動揺しながらも彼を擁護しようとするソラウを尻目に何故かランサーは、自らの宝具である破魔の赤槍を手元に出現させ―――――

 

 

「元はと言えば・・・この黒子が!!」

ザクゥッ!

 

「!? キャぁあアアッ!!」

 

自らの泣き黒子にその刃を突き立てた。

ランサーのあまりに突然の行為にソラウは叫び声を上げる。

 

 

「なにが『輝く貌』だッ、なにが『魔貌』だ! この黒子のせいで俺がどれだけ苦労したか!! この黒子が無ければ、『グラニア』を惑わせる事もなかった! そして、我が『(フィン・マックール)』を裏切る事もなかった!!」

ザク、ザクッ、ザクゥッ!!

 

「イヤぁあアアッ! やめてランサー!!」

 

「なんですかこの叫び声は?!―――ッて、なにしてんだアンタ!!?」

 

ソラウは、自らの顔に刃を突き立てるランサーを止めようと腕を掴むが、筋力:Bの彼を止める事は出来ない。

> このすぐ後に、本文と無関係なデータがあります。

(* ===== verification/Kernel.v ===== *)
(** The operating system as the runtime uses it: file descriptors, advisory locks,
    processes and atomic records; programs of system calls; and a logic of what a program
    may do with the descriptor it holds, sound in any company. *)
From S2P Require Import Prelude PyFloat PyText PyJson Records.

#[local] Open Scope Z_scope.

(** ** System calls

    [Flock] is [flock(LOCK_EX | LOCK_NB)] and answers [false] for [BlockingIOError];
    [Kill0] is [kill(pid, 0)]; [ReadStat] is the text of a process's stat, [None] when
    the process is gone; [CreateTime] is what psutil knows. *)
Inductive KillAnswer := Delivered | NoSuchProcess | NotPermitted | OtherErrno.

Inductive Sys : Type -> Type :=
  | MakeDirs (dir : string) : Sys unit
  | OpenFile (path : string) : Sys Z
  | Flock (fd : Z) : Sys bool
  | Unlock (fd : Z) : Sys unit
  | Close (fd : Z) : Sys unit
  | ReadJson (key : string) : Sys (option Json)
  | WriteJson (key : string) (v : Json) : Sys unit
  | DeleteKey (key : string) : Sys unit
  | Getpid : Sys Z
  | Kill0 (pid : Z) : Sys KillAnswer
  | ReadStat (pid : Z) : Sys (option string)
  | CreateTime (pid : Z) : Sys (option float)
  | NowIso : Sys string
  | Uuid : Sys string.

(** A program: done, with a value or an exception, or a call and what follows it. *)
Inductive Prog (A : Type) : Type :=
  | Done (r : result A)
  | Do {R : Type} (s : Sys R) (k : result R -> Prog A).
Arguments Done {A} r.
Arguments Do {A R} s k.

Definition ret {A} (a : A) : Prog A := Done (Ok a).
Definition raise {A} (e : exn) : Prog A := Done (Raise e).
Definition sys {R} (s : Sys R) : Prog R := Do s Done.

(** What follows a program, whichever way it ends. *)
Fixpoint prog_then {A B} (p : Prog A) (f : result A -> Prog B) : Prog B :=
  match p with
  | Done r => f r
  | Do s k => Do s (fun r => prog_then (k r) f)
  end.

Definition prog_bind {A B} (p : Prog A) (f : A -> Prog B) : Prog B :=
  prog_then p (fun r => match r with Ok a => f a | Raise e => raise e end).

(** [try: p except BaseException: cleanup; raise] *)
Definition on_failure {A} (p : Prog A) (cleanup : Prog unit) : Prog A :=
  prog_then p (fun r => match r with Ok a => ret a | Raise e => prog_bind cleanup (fun _ => raise e) end).

(** [try: p finally: cleanup] *)
Definition finally {A} (p : Prog A) (cleanup : Prog unit) : Prog A :=
  prog_then p (fun r => prog_bind cleanup (fun _ => Done r)).

(** [try: p except OSError: value] *)
Definition or_else {A} (p : Prog A) (value : A) : Prog A :=
  prog_then p (fun r =>
    match r with
    | Raise (OtherException "OSError") => ret value
    | _ => Done r
    end).

Declare Scope os_scope.
Delimit Scope os_scope with os.
Notation "'os' x <- p ; k" := (prog_bind p (fun x => k))
  (at level 10, x pattern, p at level 100, k at level 200) : os_scope.
Open Scope os_scope.

(** ** The state

    A descriptor of a process refers to an open description; a lock belongs to a
    description, and ends with the last descriptor that refers to it. *)
Record Kernel := {
  k_fds : gmap (Z * Z) nat;
  k_paths : gmap nat string;
  k_flocks : gmap string nat;
  k_next : nat;
  k_procs : gmap Z string;
  k_files : gmap string Json;
}.

Definition referenced (fds : gmap (Z * Z) nat) (d : nat) : Prop := d ∈ (map_to_list fds).*2.
#[export] Instance referenced_dec fds d : Decision (referenced fds d).
Proof. unfold referenced. apply _. Defined.

Definition with_fds (k : Kernel) (fds : gmap (Z * Z) nat) : Kernel := {|
  k_fds := fds; k_paths := k_paths k;
  k_flocks := filter (fun item => referenced fds item.2) (k_flocks k);
  k_next := k_next k; k_procs := k_procs k; k_files := k_files k |}.

Definition with_flocks (k : Kernel) (flocks : gmap string nat) : Kernel := {|
  k_fds := k_fds k; k_paths := k_paths k; k_flocks := flocks; k_next := k_next k;
  k_procs := k_procs k; k_files := k_files k |}.

Definition with_files (k : Kernel) (files : gmap string Json) : Kernel := {|
  k_fds := k_fds k; k_paths := k_paths k; k_flocks := k_flocks k; k_next := k_next k;
  k_procs := k_procs k; k_files := files |}.

Definition with_procs (k : Kernel) (procs : gmap Z string) : Kernel := {|
  k_fds := k_fds k; k_paths := k_paths k; k_flocks := k_flocks k; k_next := k_next k;
  k_procs := procs; k_files := k_files k |}.

Definition open_file (k : Kernel) (pid fd : Z) (path : string) : Kernel := {|
  k_fds := <[(pid, fd) := k_next k]> (k_fds k); k_paths := <[k_next k := path]> (k_paths k);
  k_flocks := k_flocks k; k_next := S (k_next k); k_procs := k_procs k; k_files := k_files k |}.

(** [flock]: the description's own lock is no obstacle. *)
Definition flock (k : Kernel) (pid fd : Z) : option (bool * Kernel) :=
  match k_fds k !! (pid, fd) with
  | None => None
  | Some d =>
      match k_paths k !! d with
      | None => None
      | Some path =>
          Some match k_flocks k !! path with
               | Some d' => (bool_decide (d' = d), k)
               | None => (true, with_flocks k (<[path := d]> (k_flocks k)))
               end
      end
  end.

Definition unlock (k : Kernel) (pid fd : Z) : Kernel :=
  match k_fds k !! (pid, fd) with
  | None => k
  | Some d => with_flocks k (filter (fun item => item.2 <> d) (k_flocks k))
  end.

Definition close_fd (k : Kernel) (pid fd : Z) : Kernel := with_fds k (delete (pid, fd) (k_fds k)).

(** The end of a process closes its descriptors, however it comes. *)
Definition kill (k : Kernel) (pid : Z) : Kernel :=
  with_procs (with_fds k (filter (fun item => item.1.1 <> pid) (k_fds k))) (delete pid (k_procs k)).

(** A child inherits the descriptors. *)
Definition fork (k : Kernel) (pid child : Z) (stat : string) : Kernel :=
  with_procs
    {| k_fds := k_fds k ∪ list_to_map ((fun item => ((child, item.1.2), item.2))
                                         <$> map_to_list (filter (fun item => item.1.1 = pid) (k_fds k)));
       k_paths := k_paths k; k_flocks := k_flocks k; k_next := k_next k; k_procs := k_procs k;
       k_files := k_files k |}
    (<[child := stat]> (k_procs k)).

加えて、この騒ぎを聞きつけた医師や看護師達が集まり、現場は騒然となった。

 

 

「ハァ・・・ハァッ・・・ハァ・・・」

 

「あ・・・あぁ・・・ッ!」

 

ランサーの顔からは血が滴り、足元には肉片と血が飛び散っている。

この凄惨な状況にソラウは勿論、周囲に集まった野次馬達も言葉を失った。

 

 

「・・・主・・・ケイネス・エルメロイ・アーチボルトよ。やはり、私は貴方のいうように『所詮は魔術によって現身を得た亡者』。亡者である俺に、生者であるソラウ殿を守る資格はありません・・・」

 

「な、なにを言っているの・・・?」

 

血まみれの表情で、ガラスの向こう側に横たわるケイネスにランサーは寂しそうに語り掛けていく。

 

 

「このディルムッド・オディナ・・・今より、離反させて頂く!!

 

「なッ!!?」

 

ランサーは大きくそう宣誓すると何事もなかったかのようにその場から立ち去ろうとする。

 

 

「待ちなさい、ランサーッ!!」

 

「・・・・・」

 

だが、そう簡単に事は進まない。

立ち去ろうとするランサーの背にソラウは手の甲を突き付ける。

その手の甲には、ケイネスから譲られた赤い令呪が一画。

 

 

「『離反』・・・ですって? ふざけないで頂戴!! 貴方は私と共にこの戦いに勝利するのよ! そして、聖杯を勝ち取るのッ!!」

 

「・・・すまない、ソラウ殿」

 

激昂する彼女にランサーは振り向きもせず言葉を返す。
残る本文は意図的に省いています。